§ To do
Write out the lines from the top of the material through the line with "assert (Hup : ∀", exactly and with nothing added.

☆ ☆ ☆ ☆

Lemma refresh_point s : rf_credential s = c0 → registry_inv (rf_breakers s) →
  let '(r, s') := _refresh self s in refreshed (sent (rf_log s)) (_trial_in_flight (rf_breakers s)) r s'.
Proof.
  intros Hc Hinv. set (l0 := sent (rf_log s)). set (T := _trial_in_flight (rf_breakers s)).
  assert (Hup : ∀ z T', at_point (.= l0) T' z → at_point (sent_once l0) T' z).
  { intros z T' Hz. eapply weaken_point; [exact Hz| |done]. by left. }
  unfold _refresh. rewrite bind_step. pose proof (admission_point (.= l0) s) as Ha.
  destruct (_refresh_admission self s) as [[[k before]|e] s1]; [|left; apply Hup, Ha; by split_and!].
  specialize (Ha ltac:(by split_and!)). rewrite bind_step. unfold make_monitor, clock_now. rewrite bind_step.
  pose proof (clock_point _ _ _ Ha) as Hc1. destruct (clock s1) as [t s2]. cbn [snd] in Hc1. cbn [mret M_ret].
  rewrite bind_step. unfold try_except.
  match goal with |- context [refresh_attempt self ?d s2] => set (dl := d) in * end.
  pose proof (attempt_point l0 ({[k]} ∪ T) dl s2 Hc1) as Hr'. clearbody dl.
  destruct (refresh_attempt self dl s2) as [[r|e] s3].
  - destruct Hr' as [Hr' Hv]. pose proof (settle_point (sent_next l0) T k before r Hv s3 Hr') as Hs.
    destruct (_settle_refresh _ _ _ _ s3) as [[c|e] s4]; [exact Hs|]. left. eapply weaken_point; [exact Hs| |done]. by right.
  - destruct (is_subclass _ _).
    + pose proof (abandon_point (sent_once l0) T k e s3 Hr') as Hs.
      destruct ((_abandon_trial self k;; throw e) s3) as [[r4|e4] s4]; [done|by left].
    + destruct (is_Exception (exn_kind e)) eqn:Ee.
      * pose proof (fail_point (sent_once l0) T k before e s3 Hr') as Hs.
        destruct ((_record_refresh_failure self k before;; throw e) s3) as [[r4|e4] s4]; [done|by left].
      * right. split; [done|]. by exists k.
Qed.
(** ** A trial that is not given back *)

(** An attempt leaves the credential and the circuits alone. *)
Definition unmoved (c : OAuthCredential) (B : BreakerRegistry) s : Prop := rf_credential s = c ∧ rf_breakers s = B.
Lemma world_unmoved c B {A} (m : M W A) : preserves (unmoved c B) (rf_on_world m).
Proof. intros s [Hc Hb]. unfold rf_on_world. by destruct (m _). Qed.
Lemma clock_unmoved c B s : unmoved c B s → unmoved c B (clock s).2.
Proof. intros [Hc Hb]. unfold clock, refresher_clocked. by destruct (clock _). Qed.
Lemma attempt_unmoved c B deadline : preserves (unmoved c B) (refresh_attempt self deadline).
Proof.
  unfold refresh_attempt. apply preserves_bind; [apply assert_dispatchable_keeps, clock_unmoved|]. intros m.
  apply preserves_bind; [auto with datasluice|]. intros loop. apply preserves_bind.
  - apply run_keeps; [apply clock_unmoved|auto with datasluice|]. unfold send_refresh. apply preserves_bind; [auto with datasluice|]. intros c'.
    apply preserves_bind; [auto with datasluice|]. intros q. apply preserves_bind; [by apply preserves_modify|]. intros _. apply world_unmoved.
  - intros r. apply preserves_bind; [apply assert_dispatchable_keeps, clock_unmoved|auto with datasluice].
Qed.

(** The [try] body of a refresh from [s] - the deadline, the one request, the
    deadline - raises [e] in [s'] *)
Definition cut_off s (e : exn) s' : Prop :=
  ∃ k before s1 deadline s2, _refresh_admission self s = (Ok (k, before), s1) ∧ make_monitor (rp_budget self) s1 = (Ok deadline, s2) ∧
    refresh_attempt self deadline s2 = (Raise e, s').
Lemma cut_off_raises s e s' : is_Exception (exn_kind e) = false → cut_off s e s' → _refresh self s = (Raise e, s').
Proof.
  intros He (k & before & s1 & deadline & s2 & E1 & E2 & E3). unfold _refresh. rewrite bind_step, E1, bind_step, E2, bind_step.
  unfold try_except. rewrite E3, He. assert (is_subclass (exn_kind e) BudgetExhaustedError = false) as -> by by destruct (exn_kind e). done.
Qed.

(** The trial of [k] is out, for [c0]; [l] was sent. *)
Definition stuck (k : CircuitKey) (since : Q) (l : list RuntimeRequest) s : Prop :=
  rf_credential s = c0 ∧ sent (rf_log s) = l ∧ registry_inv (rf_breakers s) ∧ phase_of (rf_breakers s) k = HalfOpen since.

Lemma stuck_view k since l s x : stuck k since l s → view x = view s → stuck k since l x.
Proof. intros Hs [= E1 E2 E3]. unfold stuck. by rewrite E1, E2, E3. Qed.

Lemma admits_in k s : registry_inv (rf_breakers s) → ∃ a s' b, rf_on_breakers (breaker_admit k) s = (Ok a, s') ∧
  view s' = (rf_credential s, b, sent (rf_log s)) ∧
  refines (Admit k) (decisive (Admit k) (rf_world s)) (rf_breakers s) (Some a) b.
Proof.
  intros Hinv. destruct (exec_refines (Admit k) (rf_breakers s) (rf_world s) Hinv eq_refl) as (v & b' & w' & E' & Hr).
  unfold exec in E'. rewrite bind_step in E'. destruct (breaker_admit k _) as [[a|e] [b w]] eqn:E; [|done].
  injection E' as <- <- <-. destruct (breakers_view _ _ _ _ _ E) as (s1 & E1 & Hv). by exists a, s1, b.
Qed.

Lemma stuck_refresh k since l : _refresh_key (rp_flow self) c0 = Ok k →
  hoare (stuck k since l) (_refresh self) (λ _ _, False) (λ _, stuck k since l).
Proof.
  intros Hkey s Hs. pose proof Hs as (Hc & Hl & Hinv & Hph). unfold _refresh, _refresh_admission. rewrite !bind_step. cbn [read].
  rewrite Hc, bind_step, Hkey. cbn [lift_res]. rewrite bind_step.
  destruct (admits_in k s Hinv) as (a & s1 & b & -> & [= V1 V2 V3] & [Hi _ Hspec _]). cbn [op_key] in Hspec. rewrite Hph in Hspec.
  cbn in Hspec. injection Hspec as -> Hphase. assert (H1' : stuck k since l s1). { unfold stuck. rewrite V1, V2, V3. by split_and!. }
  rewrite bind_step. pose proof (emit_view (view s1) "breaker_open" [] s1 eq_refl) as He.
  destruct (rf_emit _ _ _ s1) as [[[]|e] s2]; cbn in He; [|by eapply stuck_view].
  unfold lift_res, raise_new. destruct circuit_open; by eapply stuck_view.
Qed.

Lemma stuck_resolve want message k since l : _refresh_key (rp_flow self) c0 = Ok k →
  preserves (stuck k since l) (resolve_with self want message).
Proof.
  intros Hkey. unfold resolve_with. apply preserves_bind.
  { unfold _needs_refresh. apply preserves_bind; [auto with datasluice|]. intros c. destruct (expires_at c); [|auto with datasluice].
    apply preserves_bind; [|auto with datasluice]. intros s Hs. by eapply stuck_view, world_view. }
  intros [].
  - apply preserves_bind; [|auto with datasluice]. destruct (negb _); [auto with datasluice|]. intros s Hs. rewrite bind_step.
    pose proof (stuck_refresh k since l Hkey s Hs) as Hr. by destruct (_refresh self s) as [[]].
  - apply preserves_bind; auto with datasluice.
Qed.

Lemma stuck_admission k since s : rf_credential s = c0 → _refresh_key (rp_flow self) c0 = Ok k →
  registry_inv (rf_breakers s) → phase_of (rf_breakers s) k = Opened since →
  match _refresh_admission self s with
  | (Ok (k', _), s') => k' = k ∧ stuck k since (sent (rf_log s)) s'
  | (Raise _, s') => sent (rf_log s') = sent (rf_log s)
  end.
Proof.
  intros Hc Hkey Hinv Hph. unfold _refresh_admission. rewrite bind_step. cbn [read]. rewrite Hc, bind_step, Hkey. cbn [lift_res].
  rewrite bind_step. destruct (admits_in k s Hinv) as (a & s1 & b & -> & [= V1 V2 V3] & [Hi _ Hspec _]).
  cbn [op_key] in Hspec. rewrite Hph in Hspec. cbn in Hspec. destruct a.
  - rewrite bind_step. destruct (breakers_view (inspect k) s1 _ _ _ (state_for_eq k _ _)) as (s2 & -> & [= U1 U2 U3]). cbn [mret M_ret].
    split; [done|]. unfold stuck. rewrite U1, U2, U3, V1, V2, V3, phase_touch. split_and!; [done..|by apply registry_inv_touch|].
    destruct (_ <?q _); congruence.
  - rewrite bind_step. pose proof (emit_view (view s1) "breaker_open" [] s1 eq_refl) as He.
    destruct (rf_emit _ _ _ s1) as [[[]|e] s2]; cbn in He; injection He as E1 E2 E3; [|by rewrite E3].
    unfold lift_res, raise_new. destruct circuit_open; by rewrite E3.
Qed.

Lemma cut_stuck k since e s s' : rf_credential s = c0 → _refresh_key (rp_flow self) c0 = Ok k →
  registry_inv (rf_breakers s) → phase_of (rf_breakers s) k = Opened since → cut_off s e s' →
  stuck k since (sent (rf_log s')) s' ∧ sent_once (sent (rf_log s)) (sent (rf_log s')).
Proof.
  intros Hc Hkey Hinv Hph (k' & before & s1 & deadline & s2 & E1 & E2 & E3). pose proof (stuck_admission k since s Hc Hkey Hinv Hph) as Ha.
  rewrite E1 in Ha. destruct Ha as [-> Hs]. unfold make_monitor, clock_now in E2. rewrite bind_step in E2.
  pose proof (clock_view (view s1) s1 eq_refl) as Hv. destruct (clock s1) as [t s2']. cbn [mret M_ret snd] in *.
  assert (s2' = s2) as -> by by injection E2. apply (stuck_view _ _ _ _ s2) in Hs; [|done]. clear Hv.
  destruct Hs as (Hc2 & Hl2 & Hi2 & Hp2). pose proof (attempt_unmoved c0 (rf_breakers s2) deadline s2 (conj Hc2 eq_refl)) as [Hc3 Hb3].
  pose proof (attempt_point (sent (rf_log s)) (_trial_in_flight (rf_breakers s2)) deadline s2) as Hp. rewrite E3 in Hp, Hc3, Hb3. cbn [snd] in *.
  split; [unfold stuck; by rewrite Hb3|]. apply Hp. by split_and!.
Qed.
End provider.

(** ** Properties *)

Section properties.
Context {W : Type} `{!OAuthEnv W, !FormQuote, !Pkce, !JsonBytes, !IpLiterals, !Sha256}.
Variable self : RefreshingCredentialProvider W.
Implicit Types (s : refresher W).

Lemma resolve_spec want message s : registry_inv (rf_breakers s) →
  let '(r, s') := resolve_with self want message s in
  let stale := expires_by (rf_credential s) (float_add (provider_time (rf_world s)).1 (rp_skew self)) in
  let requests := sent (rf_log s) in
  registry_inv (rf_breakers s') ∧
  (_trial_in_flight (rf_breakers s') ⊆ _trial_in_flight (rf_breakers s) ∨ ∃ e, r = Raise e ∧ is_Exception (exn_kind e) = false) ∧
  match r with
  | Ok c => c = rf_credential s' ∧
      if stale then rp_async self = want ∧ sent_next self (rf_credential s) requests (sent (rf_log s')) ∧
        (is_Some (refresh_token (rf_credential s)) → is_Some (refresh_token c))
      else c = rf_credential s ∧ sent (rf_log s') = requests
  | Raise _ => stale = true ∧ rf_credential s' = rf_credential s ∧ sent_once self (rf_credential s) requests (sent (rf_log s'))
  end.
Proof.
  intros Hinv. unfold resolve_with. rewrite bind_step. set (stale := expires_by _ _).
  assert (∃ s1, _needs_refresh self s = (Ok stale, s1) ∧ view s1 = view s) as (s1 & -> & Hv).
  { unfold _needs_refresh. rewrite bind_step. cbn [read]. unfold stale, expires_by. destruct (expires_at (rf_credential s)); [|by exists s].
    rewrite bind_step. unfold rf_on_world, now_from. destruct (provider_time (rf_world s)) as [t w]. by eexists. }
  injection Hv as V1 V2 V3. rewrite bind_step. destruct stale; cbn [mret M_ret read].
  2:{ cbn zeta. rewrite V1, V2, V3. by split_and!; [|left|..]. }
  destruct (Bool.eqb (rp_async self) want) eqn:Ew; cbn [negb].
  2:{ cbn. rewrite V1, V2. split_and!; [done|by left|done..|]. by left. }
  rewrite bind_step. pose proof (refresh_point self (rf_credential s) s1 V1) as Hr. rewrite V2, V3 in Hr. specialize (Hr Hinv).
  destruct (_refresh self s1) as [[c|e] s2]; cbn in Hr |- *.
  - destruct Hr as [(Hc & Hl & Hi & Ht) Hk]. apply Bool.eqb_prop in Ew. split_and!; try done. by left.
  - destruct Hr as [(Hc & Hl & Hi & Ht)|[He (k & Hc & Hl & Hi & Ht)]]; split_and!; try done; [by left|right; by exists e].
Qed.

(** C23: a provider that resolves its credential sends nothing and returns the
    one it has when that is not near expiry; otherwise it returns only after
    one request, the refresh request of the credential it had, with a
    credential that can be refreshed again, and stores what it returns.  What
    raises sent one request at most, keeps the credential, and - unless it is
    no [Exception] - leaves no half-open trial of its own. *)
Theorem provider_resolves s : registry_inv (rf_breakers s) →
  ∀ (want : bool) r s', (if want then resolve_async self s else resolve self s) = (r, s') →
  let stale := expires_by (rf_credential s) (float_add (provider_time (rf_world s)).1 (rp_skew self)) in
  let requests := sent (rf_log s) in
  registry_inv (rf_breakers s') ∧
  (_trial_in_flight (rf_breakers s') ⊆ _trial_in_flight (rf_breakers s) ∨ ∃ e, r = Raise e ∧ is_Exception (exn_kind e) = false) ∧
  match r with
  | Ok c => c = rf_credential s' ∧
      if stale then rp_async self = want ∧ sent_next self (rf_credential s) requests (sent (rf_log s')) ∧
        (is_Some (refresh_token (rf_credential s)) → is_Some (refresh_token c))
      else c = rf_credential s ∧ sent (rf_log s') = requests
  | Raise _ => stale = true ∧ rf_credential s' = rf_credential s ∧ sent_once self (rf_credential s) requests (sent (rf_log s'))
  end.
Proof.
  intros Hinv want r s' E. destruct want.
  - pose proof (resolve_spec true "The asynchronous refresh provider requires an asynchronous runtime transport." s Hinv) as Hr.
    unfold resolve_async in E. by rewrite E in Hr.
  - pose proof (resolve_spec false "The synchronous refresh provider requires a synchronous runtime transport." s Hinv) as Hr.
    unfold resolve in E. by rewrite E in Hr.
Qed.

☆ ☆ ☆ ☆

§ Completed exercise
Lemma refresh_point s : rf_credential s = c0 → registry_inv (rf_breakers s) →
  let '(r, s') := _refresh self s in refreshed (sent (rf_log s)) (_trial_in_flight (rf_breakers s)) r s'.
Proof.
  intros Hc Hinv. set (l0 := sent (rf_log s)). set (T := _trial_in_flight (rf_breakers s)).
  assert (Hup : ∀ z T', at_point (.= l0) T' z → at_point (sent_once l0) T' z).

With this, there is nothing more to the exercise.